As part of their stated commitment to “decolonization and Indigenization” in health care, the Yukon is debuting Indigenous-only parking spaces at all three of its hospitals.
In a social media post last week, Yukon Hospitals announced that the territory’s hospitals would henceforth feature reserved parking spots marked “Respectfully Reserved for Elders.”
Reserved exclusively for “First Nation, Inuit, and Métis Elders,” the spaces are marked with signs featuring commissioned art from two Yukon-based Indigenous artists; one prepared a stylized image of two elders, while another prepared the accompanying text reading “respectfully reserved for elders.”
“These spaces are one way we are showing our commitment to Truth & Reconciliation, Decolonization & Indigenization,” reads a description by Yukon Hospitals.
The elder spots are set to be installed at the territory’s main hospital in Whitehorse, as well as at the Dawson City Community Hospital and the Watson Lake Community Hospital. Parking for everyone at all three hospitals is free.
They will be placed in lots whose only other designated parking is currently for staff or disabled users. Although the Whitehorse General Hospital notably has designated RV parking: a service for patients from distant communities driving in for scheduled procedures.
Yukon Hospitals, like many Canadian government and health-care authorities, has publicly embraced the notion that its facilities are shot through with “systemic racism” that can only be alleviated via differential treatment for marginalized groups.
“Systemic racism and intolerance is pervasive and deep-rooted . … We know it is present in Canada, in the Yukon and in our communities. It exists within our hospitals and health care system,” reads the agency’s 2022-2027 strategic plan.
That same plan has the hospital authority pledging to make “Yukon First Nations ways of knowing, doing and being part of everything we do.”
Up to one-third of patients at Whitehorse General Hospital are Indigenous, according to a Yukon Hospitals estimate in a 2016 newsletter.
And the territory, like B.C., has a policy of asking patients their Indigenous status in order to access culturally specific services such as traditional food or “traditional medicine.”
The system is largely based on the honour system, however. The patient guidebook to the Whitehorse General Hospital notes that the facility’s admitting desk will “ask every patient if they would like to identify as First Nations, Métis or Inuit.”
“This will ensure that all persons that self-identify will have access to our programs,” it notes.

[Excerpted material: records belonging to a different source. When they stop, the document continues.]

(** The PAC of [mint_ticket]. *)
Definition ticket_pac (pac : TicketPac) (cname : PrincipalName) (crealm : bytes) (authtime : Z) (ticket : PacTicket)
    : result KdcError bytes :=
  match pac with
  | PacMit req => map_err authdata_failed (mit_ticket_pac req cname authtime ticket)
  | PacAd logon_override subject_pac s4u_client_info identity =>
      let? ident :=
        match logon_override with
        | Some b => ok_or (logon_identity b crealm) (proto err.BAD_INTEGRITY "HANDLE_AUTHDATA")
        | None => Ok (match identity with Some (n, r) => pac_identity n r | None => pac_identity cname crealm end)
        end in
      map_err authdata_failed
        (sign_reply_pac_inner cname authtime ticket ident logon_override subject_pac s4u_client_info)
  end.

(** ** Verifying *)

(** The checksum in a signature buffer; the source returns the octets compared. *)
Definition verify_pac_sig (k : Key.ProtocolKey) (d : bytes) (buf : option bytes) (buffer_type : Z)
    : result KdcError bytes :=
  match buf with
  | None => Err (HEADER_PAC err.GENERIC)
  | Some buf =>
      if (length buf <? 4)%nat then Err (HEADER_PAC err.GENERIC)
      else
        let cksumtype := cast_signed 32 (from_le_bytes (take 4 buf)) in
        if (buffer_type =? PAC_SERVER_CHECKSUM) && (cksumtype =? 14) then Err (HEADER_PAC err.SUMTYPE_NOSUPP)
        else if negb (cksumtype_is_keyed cksumtype) then Err (HEADER_PAC err.GENERIC)
        else
          match Ops.checksum_output_size cksumtype with
          | None => Err (HEADER_PAC err.GENERIC)
          | Some want =>
              if (length buf - 4 <? want)%nat then Err (HEADER_PAC err.GENERIC)
              else
                let mac := slice buf 4 (4 + want) in
                match Ops.verify_checksum_type k KERB_NON_KERB_CKSUM_SALT d cksumtype mac with
                | Ok _ => Ok mac
                | Err Integrity => Err (HEADER_PAC err.MODIFIED)
                | Err (UnsupportedChecksum _) => Err (HEADER_PAC err.ETYPE_NOSUPP)
                | Err _ => Err (HEADER_PAC err.GENERIC)
                end
          end
  end.
(* ===== verification/PacVerify.v ===== *)
(** * The PAC of a presented ticket

    Models what [krb5-kdc/src/ad.rs] and [issue/tgs_req.rs] read from the PAC of a
    presented ticket, after [PacSign]: the PAC itself, the ticket checksum, the
    verification under the current and the previous ticket-granting keys, and the
    client and the delegation record it names. *)

From S2P Require Import Prelude StateErr Utf8 Etype Primitives Ops Prf Name EncList Time Kdc Lockout KdcPolicy PMap Pac Transit Store Messages Exchange AuthData PacSign.

(** [utf8], which takes an invalid string as empty. *)
Definition utf8_or_empty (r : bytes) : bytes := if is_some (Utf8.from_utf8 r) then r else [].

(** [format!("{name}@{realm}")]. *)
Definition at_realm (name realm : Name.ustr) : Name.ustr := name ++ [Name.AT] ++ realm.

Definition NT_MS_PRINCIPAL : Z := -128.

(** ** Client and delegation record *)

Definition pac_client_info_eq (pac : Pac.Pac) (authtime : Z) (name : Name.ustr) (realm : option Name.ustr) : bool :=
  match Pac.unique_buffer pac PAC_CLIENT_INFO with
  | Ok (Some buf) =>
      match Pac.parse_client_info buf with
      | Some (got_time, got_name) =>
          let want := match realm with Some r => at_realm name r | None => name end in
          (got_time =? authtime) && bool_decide (got_name = want)
      | None => false
      end
  | _ => false
  end.

Definition pac_client_matches (pac : Pac.Pac) (enc_tkt : EncTicketPart) : bool :=
  pac_client_info_eq pac (Time.unix_seconds (tp_authtime enc_tkt)) (components_joined (tp_cname enc_tkt)) None.

Definition pac_princ_with_realm (pac : Pac.Pac) : option (Name.ParsedName * Z) :=
  match Pac.unique_buffer pac PAC_CLIENT_INFO with
  | Ok (Some buf) =>
      match Pac.parse_client_info buf with
      | Some (authtime, name) =>
          let n := length (List.filter (Z.eqb Name.AT) name) in
          if negb (n =? 1)%nat && negb (n =? 2)%nat then None
          else match Name.parse_name_ex name [] (n =? 2)%nat with
               | Ok parsed => if Name.has_realm parsed then Some (parsed, authtime) else None
               | Err _ => None
               end
      | None => None
      end
  | _ => None
  end.

Definition verify_deleg_pac (pac : Pac.Pac) (enc_tkt : EncTicketPart) (target : option PrincipalName) : bool :=
  match pac_princ_with_realm pac with
  | None => false
  | Some (_, authtime) =>
      if negb (authtime =? Time.unix_seconds (tp_authtime enc_tkt)) then false
      else
        match Pac.unique_buffer pac PAC_DELEGATION_INFO with
        | Ok (Some buf) =>
            match Pac.parse_delegation_info buf with
            | Ok di =>
                if match target with
                   | Some server => negb (bool_decide (Pac.proxy_target di = components_joined server))
                   | None => false
                   end then false
                else
                  match rev (Pac.transited_services di) with
                  | hop :: _ =>
                      bool_decide (hop = unparse_chars (tp_cname enc_tkt) (realm_chars (utf8_or_empty (tp_crealm enc_tkt))))
                  | [] => false
                  end
            | Err _ => false
            end
        | _ => false
        end
  end.

Definition check_normal_tgs_pac (enc_tkt : EncTicketPart) (pac : option bytes) (server : Principal)
    (is_crossrealm : bool) : result KdcError unit :=
  match pac with
  | None => Ok tt
  | Some raw =>
      let? parsed := map_err map_pac_err (Pac.parse raw) in
      if pac_client_matches parsed enc_tkt then Ok tt
      else if is_crossrealm && PrincipalName.is_cross_tgs_principal (name server) (realm server)
              && verify_deleg_pac parsed enc_tkt None then Ok tt
      else Err (HEADER_PAC err.BADOPTION)
  end.

Definition rbcd_pac_client (pac : bytes) : result KdcError (PrincipalName * bytes) :=
  let refused := proto err.BADOPTION "RBCD_PAC_PRINC" in
  let? parsed := map_err (fun _ => refused) (Pac.parse pac) in
  let? (n, _) := ok_or (pac_princ_with_realm parsed) refused in
  let? princ := ok_or (try_new NT_MS_PRINCIPAL (Name.components n)) refused in
  Ok (princ, Utf8.as_bytes (Name.realm n)).

(** An AD-shaped PAC with the delegation record of one more hop; the signatures
    it still carries are dropped when it is signed. *)
Definition update_delegation_info (subject_pac : bytes) (proxy_target : PrincipalName) (transited : Name.ustr)
    : result KdcError bytes :=
  let? parsed := map_err map_pac_err (Pac.parse subject_pac) in
  let? buf := delegation_info_for (Some parsed) proxy_target transited in
  Ok (Pac.to_bytes (Pac.built 0
        (List.filter (fun b => negb (Pac.kind b =? PAC_DELEGATION_INFO)) (Pac.buffers parsed)
         ++ [Pac.new_buffer PAC_DELEGATION_INFO buf]))).

Section PacVerify.
Context `{KdcStore} `{Codecs} {Prim : Primitives}.

(** ** The PAC and the ticket checksum *)

(** The PAC in its place zeroed.  A container is longer than what it contains, so
    the length of the data bounds the depth of the containers. *)
Fixpoint authorization_with_zeroed_pac (fuel : nat) (ad : AuthorizationData) : AuthorizationData :=
  map (fun el =>
         if ad_type el =? pa.AD_WIN2K_PAC then mkAd (ad_type el) [x00]
         else if ad_type el =? pa.AD_IF_RELEVANT then
           match fuel with
           | O => el
           | S fuel =>
               match decode (A := AuthorizationData) (ad_data el) with
               | Ok inner => match encode (authorization_with_zeroed_pac fuel inner) with
                             | Ok b => mkAd (ad_type el) b
                             | Err _ => el
                             end
               | Err _ => el
               end
           end
         else el) ad.

Definition ticket_checksum_der (part : EncTicketPart) : result KdcError bytes :=
  encode (match tp_authorization_data part with
          | Some ad => set_authdata (Some (authorization_with_zeroed_pac (ad_fuel ad) ad)) part
          | None => part
          end).

Definition is_pac (el : AuthorizationDataValue) : bool := ad_type el =? pa.AD_WIN2K_PAC.

Fixpoint find_pac (ad : AuthorizationData) : option bytes :=
  match ad with
  | [] => None
  | el :: ad =>
      if is_pac el then Some (ad_data el)
      else
        match (if ad_type el =? pa.AD_IF_RELEVANT then
                 match decode (A := AuthorizationData) (ad_data el) with
                 | Ok inner => List.find is_pac inner
                 | Err _ => None
                 end
               else None) with
        | Some i => Some (ad_data i)
        | None => find_pac ad
        end
  end.

Definition pac_from_ticket_part (part : EncTicketPart) : option bytes := tp_authorization_data part ≫= find_pac.

(** ** Verification *)

Definition pac_verify_retryable (r : result KdcError unit) : bool :=
  match r with
  | Err (Protocol code _ _) => (code =? err.MODIFIED) || (code =? err.ETYPE_NOSUPP)
  | _ => false
  end.

Definition wire_unsupported_pac_cksum (e : KdcError) : KdcError :=
  match e with
  | Protocol code text e_data => if code =? err.ETYPE_NOSUPP then Protocol err.GENERIC text e_data else e
  | e => e
  end.

Definition try_verify_pac (pac : bytes) (server_key : Key.ProtocolKey) (header_server : Principal)
    (tgt_key : Key.ProtocolKey) (enc_der : bytes) : result KdcError unit :=
  let? privsvr := pac_privsvr_key header_server tgt_key in
  verify_pac_signatures pac server_key (Some privsvr) (Some enc_der) (should_have_ticket_signature (name header_server)).

(** The key of an earlier version, from the entry's keys or its history. *)
Definition tgt_key_at (tgt : Principal) (v : Z) : option KeyEntry :=
  match Keys.find_enctype policy tgt None v with
  | Ok k => Some k
  | Err _ => List.find (fun k => (kvno k =? v) && Keys.etype_permitted policy (ke_etype k)) (key_history tgt)
  end.

(** The loop over at most [tries] earlier versions. *)
Fixpoint try_old_keys (tries : nat) (pac : bytes) (ticket_key : Key.ProtocolKey) (header_server tgt : Principal)
    (der : bytes) (v : Z) : result KdcError (option bytes) :=
  match tries with
  | O => Err (HEADER_PAC err.MODIFIED)
  | S tries =>
      if v <=? 0 then Err (HEADER_PAC err.MODIFIED)
      else
        match tgt_key_at tgt v with
        | None => Err (HEADER_PAC err.MODIFIED)
        | Some old =>
            if is_ok (try_verify_pac pac ticket_key header_server (key old) der) then Ok (Some pac)
            else try_old_keys tries pac ticket_key header_server tgt der (Z.max 0 (v - 1))
        end
  end.

Definition get_verified_pac (part : EncTicketPart) (ticket_key : Key.ProtocolKey) (header_server : Principal)
    (local_tgt : option Principal) : result KdcError (option bytes) :=
  match pac_from_ticket_part part with
  | None => Ok None
  | Some pac =>
      if PrincipalName.is_krbtgt (name header_server) then
        let? _ := map_err wire_unsupported_pac_cksum (verify_pac_signatures pac ticket_key None None false) in
        Ok (Some pac)
      else
        let? tgt := ok_or local_tgt (HEADER_PAC err.GENERIC) in
        let? cur := map_err (fun _ => HEADER_PAC err.GENERIC) (first_current_key tgt) in
        let? der := ticket_checksum_der part in
        let first := try_verify_pac pac ticket_key header_server (key cur) der in
        if negb (pac_verify_retryable first) then
          let? _ := first in
          Ok (Some pac)
        else
          try_old_keys 2 pac ticket_key header_server tgt der (Z.max 0 (tgt_kvno tgt - 1))
  end.

(** The fuel is enough: more gives the same data. *)
Lemma zeroed_pac_fuel `{!ContainerLaws} n m (ad : AuthorizationData) :
  Forall (fun a => (length (ad_data a) < n)%nat) ad -> (n <= m)%nat ->
  authorization_with_zeroed_pac m ad = authorization_with_zeroed_pac n ad.
Proof.
  revert m ad. induction n as [|n IH]; intros m ad Hs Hm.
  - destruct ad as [|a ad]; [by destruct m|]. inversion Hs; lia.
  - destruct m as [|m]; [lia|]. cbn [authorization_with_zeroed_pac]. apply map_ext_in. intros a Ha%list_elem_of_In.
    rewrite list.Forall_forall in Hs. specialize (Hs a Ha). destruct (_ =? pa.AD_WIN2K_PAC); [done|].
    destruct (_ =? _); [|done]. destruct (decode (ad_data a)) as [inner|] eqn:Ed; [|done].
    apply inner_shorter in Ed as [_ Ed]. rewrite (IH m inner); [done| |lia].
    eapply List.Forall_impl; [|exact Ed]. cbn. lia.
Qed.

End PacVerify.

The threshold of Indigenous-only parking spots is a new one. Not just in the Yukon, but in Canada generally.
In fact, the Indigenous-only spots appear to be Canada’s only instances of public parking spots being set aside based on the immutable characteristics of the driver.
The closest analogue would be instances in both Germany and South Korea where public parking spots were set aside exclusively for women. Germany has been installing women-only parking spots since the 1990s, following a wave of violent sexual assaults taking place in parking garages.
The spots, labelled “reserviert fuer frauen,” are typically in well-lit areas located close to building entrances. No such “she-spots” or “Frauenparkplatz” are known to exist in Canada, although there are spots for expectant mothers, or parents with young children.
The Yukon parking spaces do fit within a larger trend of Indigenous Canadians being given priority access to public spaces in the service of reconciliation.
One of the more controversial was the B.C. government agreeing last year to begin closing select provincial parks to non-indigenous users.
Just this weekend, in fact, B.C. is set to shut off public access to Botanical Beach, a popular section of the Juan da Fuca trail. According to a statement by the B.C. Ministry of Environment, the 72-hour closure is being done “to give members of the Pacheedaht First Nation time and privacy to harvest marine resources, connect with part of their territory.”
A much longer closure is also being ordered for Joffre Lakes Provincial Park, which will be closed between June 20 and 27, and then again between Sept. 8 and 30. “These periods will provide space for the Lilwat Nation and N’quatqua to connect with the land,” reads a disclaimer on the park’s official site.